- Work to complete:
Your task is to copy every line below that contains the word "Record".

- Stored data:
# # #
(* ===== verification/FsPath.v ===== *)
(** * Path names

    [namex] of [kernel/fs.c] walks a path: [skipelem] takes the next element,
    the directory reached is locked and searched, and the reference to it is
    exchanged for one to the inode found.  [resolve] is the same walk through
    the directories as the disk describes them. *)

From stdpp Require Import base numbers strings decidable sets gmap functions gmultiset list.
From S2P Require Import Prelude.
From S2P Require Import CString.
From S2P Require Import Riscv.
From S2P Require Import Sched.
From S2P Require Import Kalloc.
From S2P Require Import Vm.
From S2P Require Import Sleeplock.
From S2P Require Import Bio.
From S2P Require Import Log.
From S2P Require Import LogOps.
From S2P Require Import Fs.
From S2P Require Import Transfer.
From S2P Require Import Txn.
From S2P Require Import FsBlocks.
From S2P Require Import FsFile.
From S2P Require Import FsInode.
From S2P Require Import FsData.
From S2P Require Import FsWrite.
From S2P Require Import FsDisk.
From S2P Require Import FsOp.
From S2P Require Import ITable.
From S2P Require Import FsDir.
Open Scope Z_scope.
Open Scope xv6_scope.

(** ** The elements of a path *)

(** The pieces between the slashes. *)
Fixpoint pieces (path : list Z) : list (list Z) :=
  match path with
  | [] => [[]]
  | c :: p => if c =? slash then [] :: pieces p
              else match pieces p with w :: ws => (c :: w) :: ws | [] => [[c]] end
  end.
Definition elems (path : list Z) : list (list Z) := filter (fun w => w <> []) (pieces path).

Lemma pieces_cons path : exists w ws, pieces path = w :: ws.
Proof. destruct path as [|c p]; cbn; [by eexists _, _|]. case_match; [by eexists _, _|]. by destruct (pieces p); eexists _, _. Qed.
Lemma elems_skip path : elems (skip_slashes path) = elems path.
Proof.
  induction path as [|c p IH]; cbn [skip_slashes]; [done|]. destruct (Z.eqb_spec c slash) as [->|]; [|done].
  rewrite IH. unfold elems. cbn [pieces]. rewrite Z.eqb_refl, filter_cons_False by (intros H; by apply H). done.
Qed.
(** A path that starts with an element. *)
Lemma pieces_span path : let '(e, rest) := span_elem path in
  path = e ++ rest /\ Forall (fun c => c <> slash) e /\
  exists ws, pieces path = e :: ws /\ elems rest = filter (fun w => w <> []) ws.
Proof.
  induction path as [|c p IH]; cbn [span_elem]; [split_and!; [done|done|by exists []]|].
  destruct (Z.eqb_spec c slash) as [->|Hne].
  - split; [done|]. split; [done|]. cbn [pieces]. rewrite Z.eqb_refl. exists (pieces p). split; [done|].
    unfold elems. cbn [pieces]. rewrite Z.eqb_refl, filter_cons_False by (intros H; by apply H). done.
  - destruct (span_elem p) as [e rest]. destruct IH as (-> & He & ws & Hp & Hr). split; [done|]. split; [by constructor|].
    cbn [pieces]. rewrite (proj2 (Z.eqb_neq c slash) Hne), Hp. by exists ws.
Qed.
Lemma skip_slashes_head path : match skip_slashes path with c :: _ => c <> slash | [] => True end.
Proof. induction path as [|c p IH]; cbn; [done|]. by destruct (Z.eqb_spec c slash). Qed.
Lemma skip_slashes_suffix path : exists pre, path = pre ++ skip_slashes path.
Proof.
  induction path as [|c p [pre IH]]; cbn; [by exists []|]. destruct (c =? slash); [|by exists []].
  exists (c :: pre). cbn. by f_equal.
Qed.

Lemma elems_head c p : c <> slash -> exists e rest, span_elem (c :: p) = (c :: e, rest) /\ elems (c :: p) = (c :: e) :: elems rest.
Proof.
  intros Hc. pose proof (pieces_span (c :: p)) as H. cbn [span_elem] in *. rewrite (proj2 (Z.eqb_neq c slash) Hc) in *.
  destruct (span_elem p) as [e rest]. destruct H as (_ & _ & ws & Hp & Hr). exists e, rest. split; [done|].
  unfold elems at 1. rewrite Hp, filter_cons_True by done. by rewrite Hr.
Qed.
Lemma skip_slashes_nil path : length (skip_slashes path) = 0%nat <-> elems (skip_slashes path) = [].
Proof.
  pose proof (skip_slashes_head path) as H. destruct (skip_slashes path) as [|c p]; [done|]. split; [done|].
  by destruct (elems_head c p H) as (e & rest & _ & ->).
Qed.

(** A path of a system call has no nul in it. *)
Definition path_ok (path : list Z) : Prop := Forall (fun c => 0 < c < 256) path.

(** The buffer holds the name of an element. *)
Lemma fname_elem e rest :
  path_ok e -> fname (of_list (if Nat.leb DIRSIZ (length e) then take DIRSIZ e ++ rest else e ++ 0 :: rest)) = fname (of_list e).
Proof.
  intros He. apply strncpy_loop_eq. intros j Hj Hh. unfold of_list in *. destruct (Nat.leb_spec DIRSIZ (length e)) as [Hl|Hl].
  - rewrite app_nth1 by (rewrite length_take; lia). rewrite <- (take_drop DIRSIZ e) at 2.
    rewrite app_nth1 by (rewrite length_take; lia). done.
  - destruct (decide (j < length e)%nat) as [Hlt|Hge]; [by rewrite app_nth1|].
    rewrite (nth_overflow e) by lia. destruct (decide (j = length e)) as [->|Hne]; [by rewrite app_nth2, Nat.sub_diag by lia|].
    destruct (Hh (length e)); [lia|]. by rewrite app_nth2, Nat.sub_diag by lia.
Qed.

Lemma skipelem_ok path name :
  path_ok path -> length name = DIRSIZ ->
  match skipelem path name with
  | None => elems path = []
  | Some (path', name') =>
    exists e, elems path = e :: elems path' /\ fname (of_list name') = fname (of_list e) /\ path_ok path' /\
      (length path' < length path)%nat /\ length name' = DIRSIZ /\ (length path' = 0%nat <-> elems path' = []) /\
      (Forall is_byte name -> Forall is_byte name')
  end.
Proof.
  intros Hp Hn. unfold skipelem. rewrite <- (elems_skip path). pose proof (skip_slashes_head path) as Hh.
  destruct (skip_slashes_suffix path) as [pre Epre]. destruct (skip_slashes path) as [|c p]; [done|].
  destruct (elems_head c p Hh) as (e & rest & Es & Ee). pose proof (pieces_span (c :: p)) as Hps.
  rewrite Es in Hps |- *. destruct Hps as (Ep & _ & _). cbv zeta. assert (Hlen : length path = (length pre + S (length e) + length rest)%nat).
  { rewrite Epre, Ep. rewrite !length_app. cbn [length]. lia. }
  assert (Hpr : path_ok (c :: e) /\ path_ok rest).
  { rewrite Epre, Ep in Hp. unfold path_ok in *. rewrite !Forall_app in Hp. tauto. }
  destruct Hpr as [He Hr]. destruct (skip_slashes_suffix rest) as [pre2 Epre2].
  exists (c :: e). rewrite elems_skip. split; [done|].
  assert (Hbuf : exists tl, (if Nat.leb DIRSIZ (length (c :: e)) then splice 0 (take DIRSIZ (c :: e)) name else splice 0 ((c :: e) ++ [0]) name)
      = (if Nat.leb DIRSIZ (length (c :: e)) then take DIRSIZ (c :: e) ++ tl else (c :: e) ++ 0 :: tl) /\
      (Forall is_byte name -> Forall is_byte tl)).
  { destruct (Nat.leb DIRSIZ (length (c :: e))); eexists; (split; [unfold splice; rewrite take_0, ?app_nil_l, <- ?app_assoc; reflexivity|]); by apply Forall_drop. }
  destruct Hbuf as (tl & Et & Hb).
  assert (Hl : length (if Nat.leb DIRSIZ (length (c :: e)) then splice 0 (take DIRSIZ (c :: e)) name else splice 0 ((c :: e) ++ [0]) name) = DIRSIZ).
  { destruct (Nat.leb_spec DIRSIZ (length (c :: e))); rewrite length_splice; rewrite ?length_take, ?length_app; cbn [length] in *; lia. }
  assert (Hbe : Forall is_byte (c :: e)) by (eapply Forall_impl; [exact He|]; unfold is_byte; cbn; lia).
  split_and!.
  - rewrite Et. by apply fname_elem.
  - rewrite Epre2 in Hr. unfold path_ok in *. by apply Forall_app in Hr as [_ ?].
  - rewrite Hlen. apply (f_equal length) in Epre2. rewrite length_app in Epre2. lia.
  - exact Hl.
  - rewrite <- elems_skip. apply skip_slashes_nil.
  - intros Hnb. rewrite Et. destruct (Nat.leb DIRSIZ (length (c :: e))).
    + apply Forall_app. split; [by apply Forall_take|by apply Hb].
    + apply Forall_app. split; [done|]. constructor; [unfold is_byte; lia|by apply Hb].
Qed.

(** ** The inode table during a walk *)

(** Entry [i] is in use for the inode [key]. *)
Definition at_key (s : fs) (i : nat) (key : Z * Z) : Prop :=
  exists ip, itable s !! i = Some ip /\ 0 < i_ref ip /\ ikey ip = key.

(** An entry of the file system [V]. *)
Record entry_ok (sb : superblock) (V : disk) (ip : inode) : Prop := {
  en_dev : i_dev ip = ROOTDEV;
  en_live : live sb V (i_inum ip);
  en_same : i_valid ip <> 0 -> to_dinode ip = dinode_at sb V (i_inum ip);
}.

Section walk.
Context (start pid : Z).
Notation TX := (tx start pid).

Definition lock_of (h : option nat) (i : nat) : sleeplock :=
  if decide (h = Some i) then mksleeplock 1 pid else mksleeplock 0 0.

(** The table holds the references [R] and agrees with the disk; the lock of
    entry [h], if any, is held. *)
Record walk (s : fs) (V : disk) (l : list Z) (R : gmultiset (Z * Z)) (h : option nat) : Prop := {
  wk_tx : TX s V l [] [];
  wk_room : (length l < NBUF)%nat;
  wk_layout : layout start (sb s);
  wk_wf : fs_wf (sb s) V;
  wk_tab : itab (itable s) R;
  wk_lock : forall i ip, itable s !! i = Some ip -> i_lock ip = lock_of h i;
  wk_use : forall i ip, itable s !! i = Some ip -> 0 < i_ref ip -> entry_ok (sb s) V ip;
}.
# # #
- Exercise output:
Record entry_ok (sb : superblock) (V : disk) (ip : inode) : Prop := {
Record walk (s : fs) (V : disk) (l : list Z) (R : gmultiset (Z * Z)) (h : option nat) : Prop := {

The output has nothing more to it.